Briggs needs sign-off from an officer to be readmitted to the Rangers, who call themselves “the Army's premier direct-action raid force.” He has been repeatedly turned down. Finally, an officer says he will authorize Briggs’ reinstatement if he will perform one task, delivering an Army dog to the funeral of a veteran who served with Briggs. The dog is Lulu, a sweet-faced Belgian Malinois who performed many brave rescue operations, but who now is so severely traumatized from being in a war zone that no one can go near her. She has sent three people to the emergency room and been deemed un-salvageable. Until the funeral, she is muzzled and on Prozac. After the funeral, she is scheduled to be put down. 

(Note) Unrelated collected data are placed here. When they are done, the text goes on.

(** X3.  A speed whose entry in [SPEED_SWITCH_STATES] has at least two
    states, on a unit whose last state change was at [t0], with both
    commands acknowledged: [async_set_speed] pauses, if need be, until 4 s
    after [t0], then commands W1 and then W2 at that time [t1] (turn_on for
    the state [STATE_ON], turn_off for any other), issues nothing else,
    and records the speed and [t1] as the last state change, whether or
    not recomputing the attributes succeeds afterwards. *)
Theorem set_speed_writes_w1_then_w2 :
  forall (speed w1_state w2_state : string) (rest : list string)
         (self : LUNOSFan) (w : World) (t0 : Z),
    dict_get SPEED_SWITCH_STATES speed = Some (w1_state :: w2_state :: rest) ->
    _last_state_change self = Some t0 ->
    acks w (issued w) = true ->
    acks w (S (issued w)) = true ->
    let t1 := Z.max (clock w) (t0 + SPEED_CHANGE_DELAY_SECONDS) in
    let pause :=
      if clock w - t0 <? SPEED_CHANGE_DELAY_SECONDS
      then [EvSleep (SPEED_CHANGE_DELAY_SECONDS - (clock w - t0))]
      else [] in
    let service_for (state : string) :=
      if (state =? STATE_ON)%string then SERVICE_TURN_ON else SERVICE_TURN_OFF in
    let run := async_set_speed (Some speed) self w in
    journal (world_of run) =
      (journal w ++ pause ++
       [EvCall t1 "switch" (service_for w1_state) (_relay_w1 self);
        EvCall t1 "switch" (service_for w2_state) (_relay_w2 self)])%list /\
    SPEED_CHANGE_DELAY_SECONDS <= t1 - t0 /\
    _speed (self_of run) = Some speed /\
    _last_state_change (self_of run) = Some t1.
Proof.
  intros speed w1_state w2_state rest self w t0 Htable Hlast Hack1 Hack2
    t1 pause service_for run.
  subst t1 pause service_for run.
  unfold async_set_speed, getitem, bind at 1.
  rewrite Htable. cbn [ret].
  unfold _throttle_state_changes, set_relay_switch_state, call_switch_service,
    index_list, await, bind, this, time_time, LOG, asyncio_sleep,
    hass_services_async_call, modify, ret, _update_speed.
  rewrite Hlast.
  unfold SPEED_CHANGE_DELAY_SECONDS.
  destruct (clock w - t0 <? 4000) eqn:Hearly;
    [ apply Z.ltb_lt in Hearly | apply Z.ltb_ge in Hearly ];
    run_step; rewrite Hack1; run_step; rewrite Hack2; run_step;
    match goal with
    | |- context [update_attributes ?s ?x] =>
        pose proof (respects_update_attributes same_relays s x) as Hquiet;
        pose proof (respects_update_attributes attributes_only s x) as Hself
    end;
    unfold same_relays, attributes_only in Hquiet, Hself;
    destruct Hquiet as (Hjournal & _ & _);
    rewrite Hjournal, Hself; run_step;
    repeat split; try lia;
    rewrite <- ?app_assoc; cbn [app]; repeat (f_equal; try lia).
Qed.

(** X4.  When the collaborator refuses one of the two commands of a speed
    change, [async_set_speed] raises its error: W2 is not commanded when
    the command to W1 is refused, and in either case the recorded speed
    and the attributes are those from before the call. *)
Theorem set_speed_refused_command :
  forall (speed w1_state w2_state : string) (rest : list string)
         (self : LUNOSFan) (w : World) (t0 : Z),
    dict_get SPEED_SWITCH_STATES speed = Some (w1_state :: w2_state :: rest) ->
    _last_state_change self = Some t0 ->
    acks w (issued w) = false \/ acks w (S (issued w)) = false ->
    let t1 := Z.max (clock w) (t0 + SPEED_CHANGE_DELAY_SECONDS) in
    let pause :=
      if clock w - t0 <? SPEED_CHANGE_DELAY_SECONDS
      then [EvSleep (SPEED_CHANGE_DELAY_SECONDS - (clock w - t0))]
      else [] in
    let service_for (state : string) :=
      if (state =? STATE_ON)%string then SERVICE_TURN_ON else SERVICE_TURN_OFF in
    exists self' w',
      async_set_speed (Some speed) self w = Raised ServiceError self' w' /\
      journal w' =
        (journal w ++ pause ++
         EvCall t1 "switch" (service_for w1_state) (_relay_w1 self)
         :: (if acks w (issued w)
             then [EvCall t1 "switch" (service_for w2_state) (_relay_w2 self)]
             else []))%list /\
      _speed self' = _speed self /\
      _attributes self' = _attributes self.
Proof.
  intros speed w1_state w2_state rest self w t0 Htable Hlast Hrefused
    t1 pause service_for.
  subst t1 pause service_for.
  unfold async_set_speed, getitem, bind at 1.
  rewrite Htable. cbn [ret].
  unfold _throttle_state_changes, set_relay_switch_state, call_switch_service,
    index_list, await, bind, this, time_time, LOG, asyncio_sleep,
    hass_services_async_call, modify, ret, _update_speed.
  rewrite Hlast.
  unfold SPEED_CHANGE_DELAY_SECONDS.
  destruct (clock w - t0 <? 4000) eqn:Hearly;
    [ apply Z.ltb_lt in Hearly | apply Z.ltb_ge in Hearly ];
    run_step;
    (destruct (acks w (issued w)) eqn:Hack1; run_step;
     [ destruct Hrefused as [Hno | Hno]; [ discriminate Hno | ];
       rewrite Hno; run_step
     | ]);
    (do 2 eexists; split; [ reflexivity | ]); run_step;
    repeat split;
    rewrite <- ?app_assoc; cbn [app]; repeat (f_equal; try lia).
Qed.

End SetSpeed.

Lemma set_speed_writes_witness :
  let run :=
    async_set_speed (consts := sample_consts) (Some "low") sample_fan
      (sample_world 1000) in
  journal (world_of run) =
    ([] ++ [EvSleep 3000] ++
     [EvCall 4000 "switch" "turn_on" (Some "switch.lunos_w1");
      EvCall 4000 "switch" "turn_off" (Some "switch.lunos_w2")])%list /\
  4000 <= 4000 - 0 /\
  _speed (self_of run) = Some "low" /\
  _last_state_change (self_of run) = Some 4000.
Proof.
  apply (set_speed_writes_w1_then_w2 (consts := sample_consts)
           "low" "on" "off" [] sample_fan (sample_world 1000) 0);
    reflexivity.
Defined.

Lemma set_speed_refused_witness :
  let w :=
    {| clock := 5000; states := []; acks := fun n => Nat.eqb n 0;
       issued := 0; journal := []; log := [] |} in
  exists self' w',
    async_set_speed (consts := sample_consts) (Some "low") sample_fan w
    = Raised ServiceError self' w' /\
    journal w' =
      ([] ++ [] ++
       [EvCall 5000 "switch" "turn_on" (Some "switch.lunos_w1");
        EvCall 5000 "switch" "turn_off" (Some "switch.lunos_w2")])%list /\
    _speed self' = Some "high" /\
    _attributes self' = _attributes sample_fan.
Proof.
  apply (set_speed_refused_command (consts := sample_consts)
           "low" "on" "off" [] sample_fan
           {| clock := 5000; states := []; acks := fun n => Nat.eqb n 0;
              issued := 0; journal := []; log := [] |} 0).
  - reflexivity.
  - reflexivity.
  - right. reflexivity.
Defined.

Briggs, who has said he would do anything to get back into the service, does not want to do this. “You’re asking me to take a dog on a plane to Arizona?” The officer responds, “I’m asking you to drive a Ranger to a funeral.” The dog is too unstable to fly; indeed, Briggs is warned not to let her near any person or animal. But if Briggs can deliver Lulu with no mistakes and no trouble, he can get the approval he needs.

Of course, there will be mistakes and there will be trouble on the road from Oregon to Arizona by way of Los Angeles. There will also be connections from the past, both in person and via an extensive, heartfelt, and very detailed notebook kept by Lulu’s Ranger handler. 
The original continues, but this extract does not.